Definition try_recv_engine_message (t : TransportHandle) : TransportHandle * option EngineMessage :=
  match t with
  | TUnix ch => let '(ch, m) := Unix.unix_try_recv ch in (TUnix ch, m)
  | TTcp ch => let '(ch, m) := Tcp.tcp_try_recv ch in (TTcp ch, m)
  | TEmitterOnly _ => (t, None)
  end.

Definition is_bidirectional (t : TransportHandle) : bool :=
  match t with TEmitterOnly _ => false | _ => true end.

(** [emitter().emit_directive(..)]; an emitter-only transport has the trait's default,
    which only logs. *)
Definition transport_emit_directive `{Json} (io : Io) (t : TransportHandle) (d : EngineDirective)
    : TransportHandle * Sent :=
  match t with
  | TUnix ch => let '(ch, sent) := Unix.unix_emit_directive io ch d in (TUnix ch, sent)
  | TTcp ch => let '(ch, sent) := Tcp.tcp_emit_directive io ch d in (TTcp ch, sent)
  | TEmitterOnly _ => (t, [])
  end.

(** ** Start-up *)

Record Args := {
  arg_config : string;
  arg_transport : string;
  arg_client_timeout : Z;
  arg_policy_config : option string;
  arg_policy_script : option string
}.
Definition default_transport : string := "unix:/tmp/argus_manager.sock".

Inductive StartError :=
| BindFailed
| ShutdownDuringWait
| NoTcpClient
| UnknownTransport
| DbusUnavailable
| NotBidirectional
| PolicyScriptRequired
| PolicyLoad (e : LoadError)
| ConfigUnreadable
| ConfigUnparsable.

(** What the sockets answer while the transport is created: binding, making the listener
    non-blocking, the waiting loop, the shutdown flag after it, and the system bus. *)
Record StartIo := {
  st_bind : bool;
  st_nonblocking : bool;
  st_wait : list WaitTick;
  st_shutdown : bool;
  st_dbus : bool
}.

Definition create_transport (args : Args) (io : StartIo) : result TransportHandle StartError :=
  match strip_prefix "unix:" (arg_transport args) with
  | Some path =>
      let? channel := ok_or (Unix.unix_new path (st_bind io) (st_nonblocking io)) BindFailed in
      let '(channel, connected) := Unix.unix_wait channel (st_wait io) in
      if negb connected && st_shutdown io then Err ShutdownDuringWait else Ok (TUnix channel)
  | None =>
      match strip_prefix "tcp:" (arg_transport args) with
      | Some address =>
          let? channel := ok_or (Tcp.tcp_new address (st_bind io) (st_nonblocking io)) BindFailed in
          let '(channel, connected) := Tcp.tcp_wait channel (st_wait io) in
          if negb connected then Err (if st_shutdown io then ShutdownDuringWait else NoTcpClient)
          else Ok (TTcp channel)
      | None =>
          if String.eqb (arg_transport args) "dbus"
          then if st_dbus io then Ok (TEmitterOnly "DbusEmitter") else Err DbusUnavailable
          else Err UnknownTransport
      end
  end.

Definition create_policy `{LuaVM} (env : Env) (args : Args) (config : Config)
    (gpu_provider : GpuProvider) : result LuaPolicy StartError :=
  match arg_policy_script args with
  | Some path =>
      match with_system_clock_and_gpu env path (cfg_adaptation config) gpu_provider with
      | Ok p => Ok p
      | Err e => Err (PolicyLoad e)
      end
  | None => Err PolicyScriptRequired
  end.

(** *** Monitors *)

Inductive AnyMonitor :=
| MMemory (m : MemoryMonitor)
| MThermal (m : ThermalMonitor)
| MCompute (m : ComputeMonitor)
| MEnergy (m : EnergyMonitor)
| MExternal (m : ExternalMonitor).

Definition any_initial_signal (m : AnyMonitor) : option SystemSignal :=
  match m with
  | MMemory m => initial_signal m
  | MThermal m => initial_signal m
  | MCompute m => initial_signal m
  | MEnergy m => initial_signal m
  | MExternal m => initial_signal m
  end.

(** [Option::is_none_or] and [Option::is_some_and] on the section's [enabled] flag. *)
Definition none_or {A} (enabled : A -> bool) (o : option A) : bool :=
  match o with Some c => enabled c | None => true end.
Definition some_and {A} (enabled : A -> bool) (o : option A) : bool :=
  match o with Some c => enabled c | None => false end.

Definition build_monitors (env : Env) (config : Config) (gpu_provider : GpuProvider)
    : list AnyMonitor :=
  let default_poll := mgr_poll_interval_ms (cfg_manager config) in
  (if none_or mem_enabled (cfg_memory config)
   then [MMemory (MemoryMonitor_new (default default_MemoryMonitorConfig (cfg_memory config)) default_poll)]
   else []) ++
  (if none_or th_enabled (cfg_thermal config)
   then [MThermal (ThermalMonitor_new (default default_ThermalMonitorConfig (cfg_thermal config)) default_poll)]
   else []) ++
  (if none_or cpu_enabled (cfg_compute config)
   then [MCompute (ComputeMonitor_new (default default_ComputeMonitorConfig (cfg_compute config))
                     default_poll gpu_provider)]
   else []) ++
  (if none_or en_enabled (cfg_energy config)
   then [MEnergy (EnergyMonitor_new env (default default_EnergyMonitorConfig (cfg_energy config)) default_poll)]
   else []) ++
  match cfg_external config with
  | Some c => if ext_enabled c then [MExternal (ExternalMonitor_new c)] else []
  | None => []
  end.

● ● ● ●

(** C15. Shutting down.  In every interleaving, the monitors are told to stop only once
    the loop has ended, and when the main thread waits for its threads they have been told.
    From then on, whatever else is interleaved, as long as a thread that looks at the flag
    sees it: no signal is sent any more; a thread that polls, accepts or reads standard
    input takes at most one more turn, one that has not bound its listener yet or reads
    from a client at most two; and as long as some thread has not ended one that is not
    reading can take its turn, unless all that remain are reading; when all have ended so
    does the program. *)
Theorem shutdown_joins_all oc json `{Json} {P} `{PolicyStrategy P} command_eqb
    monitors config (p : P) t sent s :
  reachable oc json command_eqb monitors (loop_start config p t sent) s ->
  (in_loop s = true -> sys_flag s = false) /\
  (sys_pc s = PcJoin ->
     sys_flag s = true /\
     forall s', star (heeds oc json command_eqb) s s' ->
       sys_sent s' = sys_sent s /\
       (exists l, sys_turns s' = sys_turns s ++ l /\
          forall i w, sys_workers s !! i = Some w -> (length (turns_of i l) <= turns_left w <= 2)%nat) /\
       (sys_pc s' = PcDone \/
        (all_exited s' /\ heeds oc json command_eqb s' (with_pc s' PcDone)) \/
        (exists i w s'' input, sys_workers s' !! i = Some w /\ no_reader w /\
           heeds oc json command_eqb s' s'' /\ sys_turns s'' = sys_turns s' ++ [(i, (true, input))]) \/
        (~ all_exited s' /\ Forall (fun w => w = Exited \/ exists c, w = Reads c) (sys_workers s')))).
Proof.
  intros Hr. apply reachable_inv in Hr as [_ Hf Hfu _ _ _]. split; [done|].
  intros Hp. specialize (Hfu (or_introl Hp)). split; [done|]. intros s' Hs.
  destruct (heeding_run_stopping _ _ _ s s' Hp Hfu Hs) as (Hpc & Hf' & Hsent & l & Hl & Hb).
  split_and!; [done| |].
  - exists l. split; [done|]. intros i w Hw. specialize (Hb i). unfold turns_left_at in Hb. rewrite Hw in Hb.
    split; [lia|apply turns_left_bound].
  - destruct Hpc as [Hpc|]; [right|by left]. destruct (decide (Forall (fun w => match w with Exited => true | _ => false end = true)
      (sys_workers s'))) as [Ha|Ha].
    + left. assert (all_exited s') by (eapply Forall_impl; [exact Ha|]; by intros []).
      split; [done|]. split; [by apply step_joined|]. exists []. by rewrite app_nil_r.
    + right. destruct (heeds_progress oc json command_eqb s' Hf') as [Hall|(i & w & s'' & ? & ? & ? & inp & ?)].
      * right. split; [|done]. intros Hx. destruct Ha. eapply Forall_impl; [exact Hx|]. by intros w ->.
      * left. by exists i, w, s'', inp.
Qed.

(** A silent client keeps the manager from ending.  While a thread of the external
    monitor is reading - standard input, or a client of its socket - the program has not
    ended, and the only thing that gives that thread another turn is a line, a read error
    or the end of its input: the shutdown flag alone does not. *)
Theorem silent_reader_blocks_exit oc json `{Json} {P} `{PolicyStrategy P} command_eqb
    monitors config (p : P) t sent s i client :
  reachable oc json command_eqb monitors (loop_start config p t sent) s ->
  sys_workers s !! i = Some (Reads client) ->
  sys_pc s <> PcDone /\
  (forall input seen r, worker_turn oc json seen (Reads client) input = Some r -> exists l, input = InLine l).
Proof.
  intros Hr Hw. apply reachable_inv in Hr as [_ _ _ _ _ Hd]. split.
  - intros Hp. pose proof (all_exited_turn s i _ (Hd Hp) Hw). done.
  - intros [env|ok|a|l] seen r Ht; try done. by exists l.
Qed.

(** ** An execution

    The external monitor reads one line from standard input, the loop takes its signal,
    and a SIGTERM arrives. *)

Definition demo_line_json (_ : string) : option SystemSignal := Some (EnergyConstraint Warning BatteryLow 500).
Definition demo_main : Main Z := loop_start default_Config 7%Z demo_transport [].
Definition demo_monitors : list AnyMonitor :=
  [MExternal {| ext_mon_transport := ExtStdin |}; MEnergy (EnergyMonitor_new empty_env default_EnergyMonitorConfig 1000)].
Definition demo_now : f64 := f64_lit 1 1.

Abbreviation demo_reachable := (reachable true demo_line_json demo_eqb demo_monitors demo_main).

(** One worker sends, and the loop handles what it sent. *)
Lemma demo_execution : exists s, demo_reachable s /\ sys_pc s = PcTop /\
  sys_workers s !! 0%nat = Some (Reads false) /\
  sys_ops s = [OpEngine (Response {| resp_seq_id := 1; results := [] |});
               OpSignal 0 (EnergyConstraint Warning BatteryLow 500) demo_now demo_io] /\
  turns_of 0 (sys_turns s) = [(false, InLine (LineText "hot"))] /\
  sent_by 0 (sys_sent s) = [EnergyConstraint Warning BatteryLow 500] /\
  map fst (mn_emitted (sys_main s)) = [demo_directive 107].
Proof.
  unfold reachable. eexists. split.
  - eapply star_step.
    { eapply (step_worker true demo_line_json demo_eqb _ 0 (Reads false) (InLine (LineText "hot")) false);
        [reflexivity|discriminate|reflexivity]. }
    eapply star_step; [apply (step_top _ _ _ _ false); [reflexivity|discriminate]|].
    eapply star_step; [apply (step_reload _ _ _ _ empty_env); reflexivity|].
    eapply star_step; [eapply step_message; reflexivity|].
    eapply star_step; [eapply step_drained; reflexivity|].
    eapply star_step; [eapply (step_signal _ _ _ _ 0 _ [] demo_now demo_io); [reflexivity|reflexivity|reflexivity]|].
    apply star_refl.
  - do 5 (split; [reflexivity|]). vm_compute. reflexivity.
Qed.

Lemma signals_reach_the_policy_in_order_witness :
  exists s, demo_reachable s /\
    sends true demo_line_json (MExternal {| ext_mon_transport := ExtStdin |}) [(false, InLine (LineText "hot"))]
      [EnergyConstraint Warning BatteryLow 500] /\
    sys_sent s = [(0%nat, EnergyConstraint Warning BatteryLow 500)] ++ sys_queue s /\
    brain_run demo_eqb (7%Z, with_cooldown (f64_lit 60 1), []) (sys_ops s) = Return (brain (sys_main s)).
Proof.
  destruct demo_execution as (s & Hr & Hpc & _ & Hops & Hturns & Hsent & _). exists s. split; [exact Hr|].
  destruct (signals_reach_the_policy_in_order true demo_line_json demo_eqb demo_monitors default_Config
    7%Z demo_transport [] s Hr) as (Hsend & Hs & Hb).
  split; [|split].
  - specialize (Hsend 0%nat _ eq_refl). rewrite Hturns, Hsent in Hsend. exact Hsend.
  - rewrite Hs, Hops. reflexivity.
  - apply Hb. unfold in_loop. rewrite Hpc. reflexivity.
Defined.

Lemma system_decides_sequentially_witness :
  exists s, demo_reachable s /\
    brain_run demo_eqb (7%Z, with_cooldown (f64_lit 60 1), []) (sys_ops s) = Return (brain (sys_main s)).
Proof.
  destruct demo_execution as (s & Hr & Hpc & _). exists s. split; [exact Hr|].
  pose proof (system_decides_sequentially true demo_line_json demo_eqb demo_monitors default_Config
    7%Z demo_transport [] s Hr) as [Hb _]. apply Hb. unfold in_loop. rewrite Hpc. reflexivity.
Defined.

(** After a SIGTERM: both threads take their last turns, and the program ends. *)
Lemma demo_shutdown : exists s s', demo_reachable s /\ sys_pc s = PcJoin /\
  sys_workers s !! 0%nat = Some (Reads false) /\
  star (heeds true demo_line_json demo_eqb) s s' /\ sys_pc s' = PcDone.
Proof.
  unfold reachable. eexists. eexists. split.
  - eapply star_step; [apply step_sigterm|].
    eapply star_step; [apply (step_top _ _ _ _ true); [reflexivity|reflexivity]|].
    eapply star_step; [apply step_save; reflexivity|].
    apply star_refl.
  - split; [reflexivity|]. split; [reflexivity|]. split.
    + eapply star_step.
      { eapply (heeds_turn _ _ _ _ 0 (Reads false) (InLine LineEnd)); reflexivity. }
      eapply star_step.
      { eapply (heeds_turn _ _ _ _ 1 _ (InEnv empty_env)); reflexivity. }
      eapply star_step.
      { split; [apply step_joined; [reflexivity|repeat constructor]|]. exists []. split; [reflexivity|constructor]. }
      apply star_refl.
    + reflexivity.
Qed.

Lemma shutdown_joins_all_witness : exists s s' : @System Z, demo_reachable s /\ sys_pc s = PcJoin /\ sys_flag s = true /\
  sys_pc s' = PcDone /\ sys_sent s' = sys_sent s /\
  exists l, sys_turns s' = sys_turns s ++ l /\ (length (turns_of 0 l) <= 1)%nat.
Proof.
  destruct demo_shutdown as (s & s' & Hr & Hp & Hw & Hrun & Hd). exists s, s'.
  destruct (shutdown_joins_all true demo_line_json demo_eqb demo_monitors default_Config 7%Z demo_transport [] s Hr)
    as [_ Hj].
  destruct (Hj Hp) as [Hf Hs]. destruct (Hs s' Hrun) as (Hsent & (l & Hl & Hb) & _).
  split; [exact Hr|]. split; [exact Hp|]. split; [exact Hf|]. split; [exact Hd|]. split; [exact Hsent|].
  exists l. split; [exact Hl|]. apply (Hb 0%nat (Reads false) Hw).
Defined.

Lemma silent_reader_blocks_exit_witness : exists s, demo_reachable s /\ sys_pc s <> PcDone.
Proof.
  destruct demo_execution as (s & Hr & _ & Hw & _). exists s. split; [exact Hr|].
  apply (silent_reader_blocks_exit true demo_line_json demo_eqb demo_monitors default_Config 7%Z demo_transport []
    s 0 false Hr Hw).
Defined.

● ● ● ●

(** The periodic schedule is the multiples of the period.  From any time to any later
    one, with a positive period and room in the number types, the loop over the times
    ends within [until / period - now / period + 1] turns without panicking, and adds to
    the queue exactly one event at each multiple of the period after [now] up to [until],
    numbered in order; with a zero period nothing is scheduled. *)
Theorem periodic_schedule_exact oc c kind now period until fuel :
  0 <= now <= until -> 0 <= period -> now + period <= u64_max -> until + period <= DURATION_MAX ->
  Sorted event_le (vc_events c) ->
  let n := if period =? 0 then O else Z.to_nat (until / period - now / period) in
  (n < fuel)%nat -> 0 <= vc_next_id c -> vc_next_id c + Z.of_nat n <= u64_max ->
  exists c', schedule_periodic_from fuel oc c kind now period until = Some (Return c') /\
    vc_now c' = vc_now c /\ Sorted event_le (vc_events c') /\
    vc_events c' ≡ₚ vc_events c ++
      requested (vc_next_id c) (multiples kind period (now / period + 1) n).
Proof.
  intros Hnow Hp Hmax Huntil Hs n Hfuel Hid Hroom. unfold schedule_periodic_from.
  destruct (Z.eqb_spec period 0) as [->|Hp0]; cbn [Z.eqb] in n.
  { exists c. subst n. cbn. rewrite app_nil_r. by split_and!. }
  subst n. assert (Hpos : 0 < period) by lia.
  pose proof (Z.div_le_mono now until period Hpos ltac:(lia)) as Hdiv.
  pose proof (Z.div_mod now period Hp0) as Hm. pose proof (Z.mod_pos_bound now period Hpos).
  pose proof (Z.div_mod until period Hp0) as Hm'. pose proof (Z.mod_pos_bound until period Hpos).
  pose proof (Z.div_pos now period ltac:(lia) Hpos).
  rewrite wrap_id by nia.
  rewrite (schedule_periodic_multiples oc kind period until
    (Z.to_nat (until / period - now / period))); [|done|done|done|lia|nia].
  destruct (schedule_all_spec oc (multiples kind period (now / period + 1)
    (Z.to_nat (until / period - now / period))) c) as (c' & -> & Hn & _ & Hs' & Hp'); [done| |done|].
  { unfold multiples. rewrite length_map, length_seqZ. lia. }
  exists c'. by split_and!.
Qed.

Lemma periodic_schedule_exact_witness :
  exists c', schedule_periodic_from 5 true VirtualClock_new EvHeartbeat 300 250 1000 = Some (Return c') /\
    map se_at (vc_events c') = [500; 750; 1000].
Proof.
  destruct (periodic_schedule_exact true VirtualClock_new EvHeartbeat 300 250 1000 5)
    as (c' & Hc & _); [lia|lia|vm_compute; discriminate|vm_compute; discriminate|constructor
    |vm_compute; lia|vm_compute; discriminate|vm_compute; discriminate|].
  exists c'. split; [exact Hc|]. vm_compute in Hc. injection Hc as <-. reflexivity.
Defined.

● ● ● ●

— Assignment —
Out of the data above, set down the lines from the one with "Definition try_recv_engine_message (t" to the one with "(TTcp ch, m)", both included, exactly as written and with no additions.

— Response below —
Definition try_recv_engine_message (t : TransportHandle) : TransportHandle * option EngineMessage :=
  match t with
  | TUnix ch => let '(ch, m) := Unix.unix_try_recv ch in (TUnix ch, m)
  | TTcp ch => let '(ch, m) := Tcp.tcp_try_recv ch in (TTcp ch, m)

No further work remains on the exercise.